On Oct. 14, Ireland’s finance minister, Michael Noonan, said the country would get rid of the “double Irish” — a provision that allows companies doing business in the country to avoid taxes by making royalty payments to an affiliated firm that is registered in Ireland but has its tax home in another country, often a tax haven like Bermuda that has no corporate income taxes. The provision will disappear for new companies in January, but businesses already using it can continue to do so until 2020.
Still, Ireland, which for years used policies like the double Irish to attract multinational businesses, appears uninterested in true reform. It will create a new provision known as the Knowledge Development Box that will allow technology, pharmaceutical and other companies that make money from patented products and services to pay a discounted tax rate. Officials haven’t said much about what kinds of profits will qualify for the lower rate or what it will be. Experts expect it to be lower than the already low standard corporate tax rate of 12.5 percent.
Ireland is not alone in trying to lure tech companies with very low tax rates. Since last year, Britain has been phasing in what it calls the Patent Box. By 2017, the country will have just a 10 percent tax on profits from “patented inventions and certain other innovations.” That will be less than half its standard corporate tax rate of 22 percent.
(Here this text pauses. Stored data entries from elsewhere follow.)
Lemma claim_returned w leaf request b b' ret :
  execute_claim w leaf request b = (b', inr ret) ->
  b' = b /\
  (snd ret = None -> exists r, b !! effect_namespace leaf request = Some r /\ ex_requestDigest r = effect_digest leaf request /\
     Status (ex_receipt r) <> "" /\ fst ret = ex_receipt r).
Proof.
  unfold execute_claim. destruct (String.eqb (rq_IdempotencyKey request) ""); [by intros [= <- <-]|].
  destruct (authorizeLeaf w leaf request) as [[]|]; [|by intros [= <- <-]].
  destruct (b !! effect_namespace leaf request) as [r|] eqn:Eb; [|done].
  destruct (negb (bool_decide (ex_requestDigest r = effect_digest leaf request)) || String.eqb (Status (ex_receipt r)) "") eqn:E; intros [= <- <-]; [done|].
  split; [done|]. intros _. exists r. bool_prop. apply String.eqb_neq in H1. done.
Qed.

Lemma claim_returned_authorized w leaf request b b' receipt :
  execute_claim w leaf request b = (b', inr (receipt, None)) -> authorizeLeaf w leaf request = Ok tt.
Proof.
  unfold execute_claim. destruct (String.eqb (rq_IdempotencyKey request) ""); [done|]. by destruct (authorizeLeaf w leaf request) as [[]|].
Qed.

(** What the history says of the broker's state. *)
Record sys_inv (s : system) : Prop := {
  inv_once : NoDup (c_namespace <$> sys_started s);
  inv_authorized : Forall (fun c => authorizeLeaf (c_world c) (c_leaf c) (c_request c) = Ok tt) (sys_started s);
  inv_claimed : forall ns r, sys_broker s !! ns = Some r -> ns ∈ c_namespace <$> sys_started s;
  inv_recorded : forall c, c ∈ sys_started s -> exists r, sys_broker s !! c_namespace c = Some r /\ ex_requestDigest r = c_digest c /\
    (ex_receipt r = zero_receipt \/ (c ∈ sys_succeeded s /\ ex_receipt r = completed (c_request c)));
  inv_accounted : (sys_running s ++ sys_succeeded s)%list ⊆+ sys_started s
}.

Lemma sys_inv_init : sys_inv sys_init.
Proof. split; cbn; try done; [apply NoDup_nil_2|intros c Hc; by apply not_elem_of_nil in Hc]. Qed.

Lemma started_unique s c c' : sys_inv s -> c ∈ sys_started s -> c' ∈ sys_started s -> c_namespace c = c_namespace c' -> c = c'.
Proof.
  intros Hi Hc Hc' E. apply list_elem_of_lookup in Hc as [i Hi1]. apply list_elem_of_lookup in Hc' as [j Hj].
  assert (i = j) as ->; [|congruence].
  eapply NoDup_lookup; [apply (inv_once s Hi)|rewrite list_lookup_fmap, Hi1; done|]. rewrite list_lookup_fmap, Hj. exact (f_equal Some (eq_sym E)).
Qed.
There are numerous problems with such policies. For starters, they leave one group of businesses — those that are not fortunate enough to make money with the help of patented products — at a significant disadvantage. Is it fair to have a much higher tax on the profits of, say, a modestly profitable restaurant business than on a highly prosperous technology giant?
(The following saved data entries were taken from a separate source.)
Lemma require_absent_Err i t path e : require_absent env i t path = Err e -> e = ErrApply.
Proof. unfold require_absent. repeat case_match; congruence. Qed.

Lemma dirs_no_link t p : (forall q, q ∈ parents p -> is_dir t q = true) -> forall q, q ∈ parents p -> is_link t q = false.
Proof. intros Hd q Hq. by apply dir_no_link, Hd. Qed.

Lemma file_not_dir t p c m : t !! p = Some (NFile c m) -> is_dir t p = false /\ is_link t p = false.
Proof. intros E. unfold is_dir, is_link. by rewrite E. Qed.

(** A step's result: no escape, and on success the edit made. *)
Definition good (t : tree) (e : Edit) (r : result candidate_error tree) : Prop :=
  r <> Err Escaped /\ forall t', r = Ok t' -> edit_made (ce_new_mode env) e t t'.

Lemma good_Err t e : good t e (Err ErrApply).
Proof. by split. Qed.

(** The write that ends an edit, from a tree that differs from [t0] by what the
    edit takes away and the directories it needs. *)
Lemma write_edit_good i t0 t e :
  wf_tree t -> writes e = true ->
  (forall q, q <> segments (ed_Path e) -> q ∉ parents (segments (ed_Path e)) -> t !! q = if takes_away q e then None else t0 !! q) ->
  mode_at t (segments (ed_Path e)) (ce_new_mode env) = mode_after (ce_new_mode env) t0 e ->
  (forall q, q ∈ parents (segments (ed_Path e)) -> is_link t q = false) -> is_link t (segments (ed_Path e)) = false ->
  (ed_Op e <> OpAdd -> exists c m, t0 !! segments (preimage e) = Some (NFile c m) /\ DigestBytes c = ed_BeforeDigest e) ->
  (ed_Op e = OpAdd \/ ed_Op e = OpRename -> t0 !! segments (ed_Path e) = None) ->
  good t0 e (write_edit config env i t e).
Proof.
  intros Hwf Hw Hf Hm Hl Hp Hb Ha. destruct (writeCandidateFile_result (ce_fault env i) (ce_new_mode env) t _ (ed_NewContent e) (cg_MaxFileBytes config) _ Hwf Hl Hp eq_refl)
    as [Hne Hok]. split; [done|]. intros t' E. destruct (Hok t' E) as (Hwf' & Hfile & Hs). split; [done| |done|done].
  intros q. unfold edit_meaning, writes_to, spans. rewrite Hw. cbn [andb]. destruct (bool_decide_reflect (q = segments (ed_Path e))) as [->|Hq].
  { by rewrite Hfile, Hm. }
  rewrite Hs by done. destruct (decide _) as [Hin|Hout]; [by rewrite bool_decide_eq_true_2|]. rewrite bool_decide_eq_false_2 by done. by apply Hf.
Qed.

Lemma delete_good i t e :
  wf_tree t -> ed_Op e = OpDelete -> verifyPreimage config env i t (ed_Path e) (ed_BeforeDigest e) = Ok tt ->
  good t e (if ce_fault env i (CallRemove (segments (ed_Path e))) then Err ErrApply else of_os (remove t (segments (ed_Path e)))).
Proof.
  intros Hwf Hop ((c & m & Ep & Hb) & Hd)%verifyPreimage_Ok. destruct (ce_fault _ _ _); [apply good_Err|]. unfold remove.
  rewrite (proj2 (existsb_false_iff _ _) (dirs_no_link t _ Hd)), Ep. cbn. split; [done|]. intros t' [= <-]. split.
  - apply delete_file_wf; [done|]. by eapply file_not_dir.
  - intros q. unfold edit_meaning, writes_to, spans, takes_away, writes. rewrite Hop. cbn. rewrite orb_false_r.
    destruct (bool_decide_reflect (q = segments (ed_Path e))) as [->|Hq]; [apply lookup_delete_eq|by rewrite lookup_delete_ne].
  - intros _. unfold preimage. rewrite Hop. by exists c, m.
  - rewrite Hop. by intros [].
Qed.

(** The tree after the move of [p] to [q], below the directories made for it. *)
Lemma renamed_tree (t t1 : tree) (p q : list string) (c : string) (m : Z) :
  wf_tree t1 -> p <> q -> t1 !! p = Some (NFile c m) -> t1 !! q = None ->
  (forall r, r ∈ parents q -> is_dir t1 r = true) -> (forall r, t1 !! r = if decide (r ∈ parents q) then Some NDir else t !! r) ->
  let t2 := <[q := NFile c m]> (delete p t1) in
  wf_tree t2 /\ (forall r, r ∈ parents q -> is_link t2 r = false) /\
  (forall r, r <> q -> r ∉ parents q -> t2 !! r = if decide (r = p) then None else t !! r).
Proof.
  intros Hwf1 Hpq Ep Eq Hq1 Hs t2. destruct (file_not_dir t1 p c m Ep) as [Hnd _].
  assert (forall r, r ∈ parents q -> r <> p /\ r <> q) as Hrq.
  { intros r Hr. split; [|intros ->; by apply parents_irrefl in Hr]. intros ->. rewrite (Hq1 p Hr) in Hnd. done. }
  split_and!.
  - apply insert_file_wf; [by apply delete_file_wf| |].
    + intros r Hr. destruct (Hrq r Hr). apply is_dir_spec. rewrite lookup_delete_ne by done. by apply is_dir_spec, Hq1.
    + unfold is_dir. rewrite lookup_delete_ne by done. by rewrite Eq.
  - intros r Hr. destruct (Hrq r Hr). unfold is_link, t2. rewrite lookup_insert_ne, lookup_delete_ne by done. by apply dir_no_link, Hq1.
  - intros r H1 H2. unfold t2. rewrite lookup_insert_ne by done. destruct (decide (r = p)) as [->|Hrp]; [apply lookup_delete_eq|].
    rewrite lookup_delete_ne, Hs by done. by destruct (decide (r ∈ parents q)).
Qed.

Lemma rename_good i t e :
  wf_tree t -> ed_Op e = OpRename ->
  verifyPreimage config env i t (ed_OldPath e) (ed_BeforeDigest e) = Ok tt -> require_absent env i t (ed_Path e) = Ok tt ->
  good t e (do t1 <- make_parents (ce_fault env i) t (segments (ed_Path e)) ;
            do t2 <- (if ce_fault env i (CallRename (segments (ed_OldPath e)) (segments (ed_Path e))) then Err ErrApply
                      else of_os (rename t1 (segments (ed_OldPath e)) (segments (ed_Path e)))) ;
            write_edit config env i t2 e).
Proof.
  intros Hwf Hop ((c & m & Eo & Hb) & Hd)%verifyPreimage_Ok (En & Hl)%require_absent_Ok; [|done].
  destruct (make_parents_result (ce_fault env i) t _ _ Hwf Hl eq_refl) as [Hne Hmk].
  destruct (make_parents (ce_fault env i) t (segments (ed_Path e))) as [t1|err]; cbn [rbind]; [|by split; [congruence|]].
  destruct (Hmk t1 eq_refl) as [Hwf1 Hs]. destruct (ce_fault env i (CallRename _ _)); [apply good_Err|]. unfold rename.
  set (p := segments (ed_OldPath e)) in *. set (q := segments (ed_Path e)) in *.
  assert (forall r, r ∈ parents q -> is_dir t1 r = true) as Hq1. { intros r Hr. apply is_dir_spec. rewrite Hs. by destruct (decide (r ∈ parents q)). }
  assert (forall r, r ∈ parents p -> is_dir t1 r = true) as Hp1.
  { intros r Hr. apply is_dir_spec. rewrite Hs. destruct (decide _); [done|]. by apply is_dir_spec, Hd. }
  rewrite (proj2 (existsb_false_iff _ _) (dirs_no_link t1 _ Hp1)), (proj2 (existsb_false_iff _ _) (dirs_no_link t1 _ Hq1)). cbn [orb].
  rewrite (proj2 (forallb_elem _ _) Hq1). cbn [negb].
  assert (t1 !! q = None) as En1. { rewrite Hs. destruct (decide (q ∈ parents q)) as [Hx|]; [by apply parents_irrefl in Hx|done]. }
  destruct (t1 !! p) as [[|c1 m1| |]|] eqn:Ep1; cbn [of_os rbind]; try apply good_Err. rewrite En1. cbn [of_os rbind].
  assert (p <> q) as Hpq by congruence.
  assert (t !! p = Some (NFile c1 m1)) as Ep by (rewrite Hs in Ep1; by destruct (decide (p ∈ parents q))). assert (m1 = m) as -> by congruence.
  destruct (renamed_tree t t1 p q c1 m Hwf1 Hpq Ep1 En1 Hq1 Hs) as (Hwf2 & Hl2 & Hs2).
  assert (preimage e = ed_OldPath e) as Hpre by (unfold preimage; by rewrite Hop).
  apply write_edit_good; try done.
  - unfold writes. by rewrite Hop.
  - intros r H1 H2. rewrite Hs2 by done. unfold takes_away. rewrite Hop. cbn. by destruct (decide (r = p)); case_bool_decide.
  - unfold mode_after, mode_at. rewrite Hop, Hpre. fold p q. by rewrite lookup_insert_eq, Ep.
  - unfold is_link. by rewrite lookup_insert_eq.
  - intros _. rewrite Hpre. by exists c, m.
Qed.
These tax policies also create a dangerous race to the bottom, with each nation trying to outdo the others in tax giveaways. If left unchecked, this could make it impossible for any nation to tax profits from a fast-growing part of the economy. Governments, of course, must still pay for public services, so they will have to levy higher taxes on individuals, which will fall most heavily on the middle class and the poor.
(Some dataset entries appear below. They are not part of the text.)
(* ===== verification/BrokerHandover.v ===== *)
(** * broker: task handover between realms

    Models [services/broker/internal/handover]: the checkpoint and its seal
    (types.go), the coordinator that owns the fence and the exactly-once
    completion (coordinator.go), and the two executors (executors.go).

    The coordinator's methods hold its lock, except that [ResumeTarget] drops it
    while the target executor runs and takes it twice more afterwards, and that
    [Cleanup] drops it while it waits and while it tears down.  [hstep]
    interleaves any number of callers at exactly those points.  Times are an
    input of each step. *)

From Stdlib Require Import Ascii String.
From S2P Require Import Prelude GoString Float64 Runtime Contracts.
Open Scope string_scope.
Open Scope Z_scope.

Inductive handover_error := ErrHandoverDenied | ErrRejected | ErrStaleFence | ErrDuplicate | ErrIncompatibleRealm | ErrRevoked.

Definition RealmKind := string.
Definition RealmLocal : RealmKind := "local".
Definition RealmModal : RealmKind := "modal".

Record Checkpoint := MkCheckpoint {
  cp_TaskID : string; cp_WorkflowVersion : string; cp_BundleDigest : string; cp_MailboxCursor : Z; cp_CompletedSteps : list string;
  cp_CapabilityReqs : list string; cp_CreatedUnderFence : Z; cp_CheckpointDigest : string; cp_CreatedAt : Z; cp_Metadata : gmap string string
}.

Definition hexUint (v : Z) : string :=
  hex_encode ((fun n => Z.land (Z.shiftr v n) 255) <$> [56; 48; 40; 32; 24; 16; 8; 0]).

Fixpoint concat_with (f : string -> string) (l : list string) : string :=
  match l with [] => "" | s :: l' => f s ++ concat_with f l' end.

Definition checkpoint_payload (c : Checkpoint) : string :=
  cp_TaskID c ++ "|" ++ cp_WorkflowVersion c ++ "|" ++ cp_BundleDigest c ++ "|" ++ hexUint (cp_MailboxCursor c) ++ "|"
  ++ hexUint (cp_CreatedUnderFence c)
  ++ concat_with (fun s => "|" ++ s) (cp_CompletedSteps c)
  ++ concat_with (fun s => "|cap:" ++ s) (cp_CapabilityReqs c)
  ++ concat_with (fun k => "|meta:" ++ k ++ "=" ++ default "" (cp_Metadata c !! k))
       (sort_strings (fst <$> map_to_list (cp_Metadata c))).

Definition with_digest (c : Checkpoint) (d : string) : Checkpoint :=
  MkCheckpoint (cp_TaskID c) (cp_WorkflowVersion c) (cp_BundleDigest c) (cp_MailboxCursor c) (cp_CompletedSteps c) (cp_CapabilityReqs c)
    (cp_CreatedUnderFence c) d (cp_CreatedAt c) (cp_Metadata c).

Definition SealCheckpoint `{GoRuntime} (c : Checkpoint) : Checkpoint := with_digest c (sha256_hex (checkpoint_payload c)).

Inductive HandoverState :=
| StateRunningSource | StateQuiescing | StatePrepared | StateFenceAdvanced | StateReplaying | StateRunningTarget | StateCompleted
| StatePaused | StateCancelled.

#[export] Instance HandoverState_eq_dec : EqDecision HandoverState.
Proof. solve_decision. Defined.

Record CompletionReceipt := MkCompletion {
  cr_TaskID : string; cr_Fence : Z; cr_Realm : RealmKind; cr_Attempt : Z; cr_ResultDigest : string; cr_CommittedAt : Z
}.

Record CleanupReceipt := MkCleanup {
  cl_WorkspacesRemoved : list string; cl_ModalAppsClosed : list string; cl_BundlesPurged : list string; cl_Complete : bool
}.

(** ** Executors *)

(** [type Executor interface]; [Run] returns its error text on the right. *)
Record Executor := MkExecutor {
  x_state : Type;
  x_Realm : RealmKind;
  x_Run : Checkpoint -> Z -> Z -> x_state -> x_state * (string + string);
  x_Cleanup : string -> x_state -> x_state * CleanupReceipt
}.

Record LocalState := MkLocal { ls_workspaces : gmap string string; ls_failNext : bool }.
Record ModalState := MkModal { ms_apps : gmap string string; ms_failNext : bool }.

Definition NewLocalExecutor : LocalState := MkLocal ∅ false.
Definition NewModalExecutor : ModalState := MkModal ∅ false.
Definition local_FailNext (st : LocalState) : LocalState := MkLocal (ls_workspaces st) true.
Definition modal_FailNext (st : ModalState) : ModalState := MkModal (ms_apps st) true.

Section executors.
Context `{GoRuntime}.

Definition local_Run (cp : Checkpoint) (fence attempt : Z) (st : LocalState) : LocalState * (string + string) :=
  if ls_failNext st then (MkLocal (ls_workspaces st) false, inr "local transient failure")
  else let ws := "local-ws-" ++ cp_TaskID cp ++ "-f" ++ dec fence ++ "-a" ++ dec attempt in
       (MkLocal (<[cp_TaskID cp := ws]> (ls_workspaces st)) (ls_failNext st), inl (sha256_hex (cp_BundleDigest cp ++ "|local|" ++ hexUint fence))).

Definition local_Cleanup (taskID : string) (st : LocalState) : LocalState * CleanupReceipt :=
  (MkLocal (delete taskID (ls_workspaces st)) (ls_failNext st),
   match ls_workspaces st !! taskID with None => MkCleanup [] [] [] true | Some ws => MkCleanup [ws] [] [] true end).

(** The mode the Modal executor also stores is never read. *)
Definition modal_Run (cp : Checkpoint) (fence attempt : Z) (st : ModalState) : ModalState * (string + string) :=
  if ms_failNext st then (MkModal (ms_apps st) false, inr "modal transient failure")
  else (MkModal (<[cp_TaskID cp := "ouroboros-stage13-handover-" ++ cp_TaskID cp]> (ms_apps st)) (ms_failNext st),
        inl (sha256_hex (cp_BundleDigest cp ++ "|modal|" ++ hexUint fence))).

Definition modal_Cleanup (taskID : string) (st : ModalState) : ModalState * CleanupReceipt :=
  (MkModal (delete taskID (ms_apps st)) (ms_failNext st),
   match ms_apps st !! taskID with None => MkCleanup [] [] [] true | Some app => MkCleanup [] [app] [] true end).

Definition LocalExecutor : Executor := MkExecutor LocalState RealmLocal local_Run local_Cleanup.
Definition ModalExecutor : Executor := MkExecutor ModalState RealmModal modal_Run modal_Cleanup.
End executors.

(** The law of an executor whose successful result depends only on the
    checkpoint and the fence, so that a retry yields what the first attempt
    would have. *)
Class PureExecutor (x : Executor) := {
  pure_result : Checkpoint -> Z -> string;
  pure_Run : forall cp fence attempt st st' res, x_Run x cp fence attempt st = (st', inl res) -> res = pure_result cp fence
}.

#[export] Instance LocalExecutor_pure `{GoRuntime} : PureExecutor LocalExecutor.
Proof.
  refine {| pure_result := fun cp fence => sha256_hex (cp_BundleDigest cp ++ "|local|" ++ hexUint fence) |}.
  intros cp fence attempt st st' res. cbn. unfold local_Run. destruct (ls_failNext st); intros E; [done|by injection E as _ <-].
Defined.

#[export] Instance ModalExecutor_pure `{GoRuntime} : PureExecutor ModalExecutor.
Proof.
  refine {| pure_result := fun cp fence => sha256_hex (cp_BundleDigest cp ++ "|modal|" ++ hexUint fence) |}.
  intros cp fence attempt st st' res. cbn. unfold modal_Run. destruct (ms_failNext st); intros E; [done|by injection E as _ <-].
Defined.

(** ** The coordinator *)

Record Coordinator := MkCoordinator {
  co_taskID : string; co_fence : Z; co_state : HandoverState; co_checkpoint : option Checkpoint; co_completion : option CompletionReceipt;
  co_revoked : bool; co_cleaning : bool; co_targetActive : bool; co_allowed : gmap string bool; co_attempts : Z;
  co_cleanups : list CleanupReceipt
}.

Definition NewCoordinator (taskID : string) : Coordinator :=
  MkCoordinator taskID 1 StateRunningSource None None false false false {[RealmLocal := true; RealmModal := true]} 0 [].

Definition set_state (c : Coordinator) (st : HandoverState) : Coordinator :=
  MkCoordinator (co_taskID c) (co_fence c) st (co_checkpoint c) (co_completion c) (co_revoked c) (co_cleaning c) (co_targetActive c)
    (co_allowed c) (co_attempts c) (co_cleanups c).
Definition set_active (c : Coordinator) (a : bool) : Coordinator :=
  MkCoordinator (co_taskID c) (co_fence c) (co_state c) (co_checkpoint c) (co_completion c) (co_revoked c) (co_cleaning c) a
    (co_allowed c) (co_attempts c) (co_cleanups c).

Definition CurrentFence (c : Coordinator) : Z := co_fence c.
Definition State (c : Coordinator) : HandoverState := co_state c.
Definition Completion (c : Coordinator) : option CompletionReceipt := co_completion c.

Section coordinator.
Context `{GoRuntime}.

Definition prepared_checkpoint (now : Z) (bundleDigest : string) (steps : list string) (c : Coordinator) : Checkpoint :=
  SealCheckpoint (MkCheckpoint (co_taskID c) "wf-1" bundleDigest 1 steps ["compute.pure"] (co_fence c) "" now ∅).

Definition Coordinator_Checkpoint (now : Z) (bundleDigest : string) (steps : list string) (c : Coordinator) :
    Coordinator * result handover_error Checkpoint :=
  if co_revoked c then (c, Err ErrRevoked)
  else if negb (bool_decide (co_state c = StateRunningSource)) && negb (bool_decide (co_state c = StateQuiescing)) then (c, Err ErrRejected)
  else
    let cp := prepared_checkpoint now bundleDigest steps c in
    (MkCoordinator (co_taskID c) (co_fence c) StatePrepared (Some cp) (co_completion c) (co_revoked c) (co_cleaning c) (co_targetActive c)
       (co_allowed c) (co_attempts c) (co_cleanups c), Ok cp).
End coordinator.

Definition Transfer (target : RealmKind) (c : Coordinator) : Coordinator * result handover_error unit :=
  if co_revoked c then (c, Err ErrRevoked)
  else if negb (bool_decide (co_state c = StatePrepared)) then (c, Err ErrRejected)
  else if negb (default false (co_allowed c !! target)) then (c, Err ErrIncompatibleRealm)
  else if negb (String.eqb target RealmModal) then (c, Err ErrIncompatibleRealm)
  else match co_checkpoint c with
  | None => (c, Err ErrRejected)
  | Some _ =>
      (MkCoordinator (co_taskID c) ((co_fence c + 1) mod 2 ^ 64) StateFenceAdvanced (co_checkpoint c) (co_completion c) (co_revoked c)
         (co_cleaning c) (co_targetActive c) (co_allowed c) (co_attempts c) (co_cleanups c), Ok tt)
  end.

(** What a call of [ResumeTarget] carries across its executor run. *)
Record run := MkRun { rn_cp : Checkpoint; rn_fence : Z; rn_attempt : Z }.

Definition resumable (st : HandoverState) : bool :=
  bool_decide (st = StateFenceAdvanced) || bool_decide (st = StateReplaying) || bool_decide (st = StateRunningTarget)
  || bool_decide (st = StatePaused).

(** [ResumeTarget] up to the executor run: refused (with the original receipt
    for a duplicate), or a run begins. *)
Definition resume_begin (c : Coordinator) : Coordinator * (option CompletionReceipt * handover_error + run) :=
  if co_revoked c then (c, inl (None, ErrRevoked))
  else if co_cleaning c then (c, inl (None, ErrRejected))
  else match co_completion c with
  | Some receipt => (c, inl (Some receipt, ErrDuplicate))
  | None =>
      if negb (resumable (co_state c)) then (c, inl (None, ErrRejected))
      else match co_checkpoint c with
      | None => (c, inl (None, ErrRejected))
      | Some cp =>
          let attempt := co_attempts c + 1 in
          (MkCoordinator (co_taskID c) (co_fence c) StateRunningTarget (co_checkpoint c) (co_completion c) (co_revoked c) (co_cleaning c) true
             (co_allowed c) attempt (co_cleanups c), inr (MkRun cp (co_fence c) attempt))
      end
  end.

(** [ResumeTarget] after the executor returned: its critical section. *)
Definition resume_end (failed : bool) (c : Coordinator) : Coordinator :=
  let c1 := set_active c false in
  if failed && negb (co_revoked c1) && negb (bool_decide (is_Some (co_completion c1))) && negb (bool_decide (co_state c1 = StateCompleted))
     && negb (bool_decide (co_state c1 = StateCancelled))
  then set_state c1 StatePaused else c1.

Definition commit (now fence : Z) (realm : RealmKind) (attempt : Z) (res : string) (c : Coordinator) :
    Coordinator * (CompletionReceipt + option CompletionReceipt * handover_error) :=
  if co_revoked c then (c, inr (None, ErrRevoked))
  else if negb (fence =? co_fence c) then (c, inr (None, ErrStaleFence))
  else match co_completion c with
  | Some receipt => (c, inr (Some receipt, ErrDuplicate))
  | None =>
      let receipt := MkCompletion (co_taskID c) fence realm attempt res now in
      (MkCoordinator (co_taskID c) (co_fence c) StateCompleted (co_checkpoint c) (Some receipt) (co_revoked c) (co_cleaning c)
         (co_targetActive c) (co_allowed c) (co_attempts c) (co_cleanups c), inl receipt)
  end.

Definition CommitUnderFence (now fence : Z) (realm : RealmKind) (res : string) (c : Coordinator) := commit now fence realm 0 res c.

Definition Revoke (c : Coordinator) : Coordinator :=
  MkCoordinator (co_taskID c) (co_fence c) StateCancelled (co_checkpoint c) (co_completion c) true (co_cleaning c) (co_targetActive c)
    (co_allowed c) (co_attempts c) (co_cleanups c).

(** [Cleanup]: blocks new runs; waits while a run is active; tears down; records. *)
Definition cleanup_begin (c : Coordinator) : Coordinator :=
  MkCoordinator (co_taskID c) (co_fence c) (co_state c) (co_checkpoint c) (co_completion c) (co_revoked c) true (co_targetActive c)
    (co_allowed c) (co_attempts c) (co_cleanups c).
Definition cleanup_ready (c : Coordinator) : bool := negb (co_targetActive c).
Definition cleanup_merge (s t : CleanupReceipt) : CleanupReceipt :=
  MkCleanup (cl_WorkspacesRemoved s ++ cl_WorkspacesRemoved t)%list (cl_ModalAppsClosed s ++ cl_ModalAppsClosed t)%list
    (cl_BundlesPurged s ++ cl_BundlesPurged t)%list (cl_Complete s && cl_Complete t).
Definition cleanup_record (merged : CleanupReceipt) (c : Coordinator) : Coordinator :=
  MkCoordinator (co_taskID c) (co_fence c) (co_state c) (co_checkpoint c) (co_completion c) (co_revoked c) (co_cleaning c)
    (co_targetActive c) (co_allowed c) (co_attempts c) (co_cleanups c ++ [merged])%list.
It is particularly depressing that countries like Britain and Ireland are engaging in such beggar-thy-neighbor policies given their public commitments in international forums to behave differently. For instance, the Group of 20, of which Britain is a member and at which Ireland is represented through the European Union, has made ending tax avoidance a priority. If even G-20 countries cannot resist the temptation to create giant loopholes, how can the international community ever hope to persuade other nations that are tax havens to change? Getting countries to cooperate with one another on tax policy is beginning to seem like a far-fetched idea.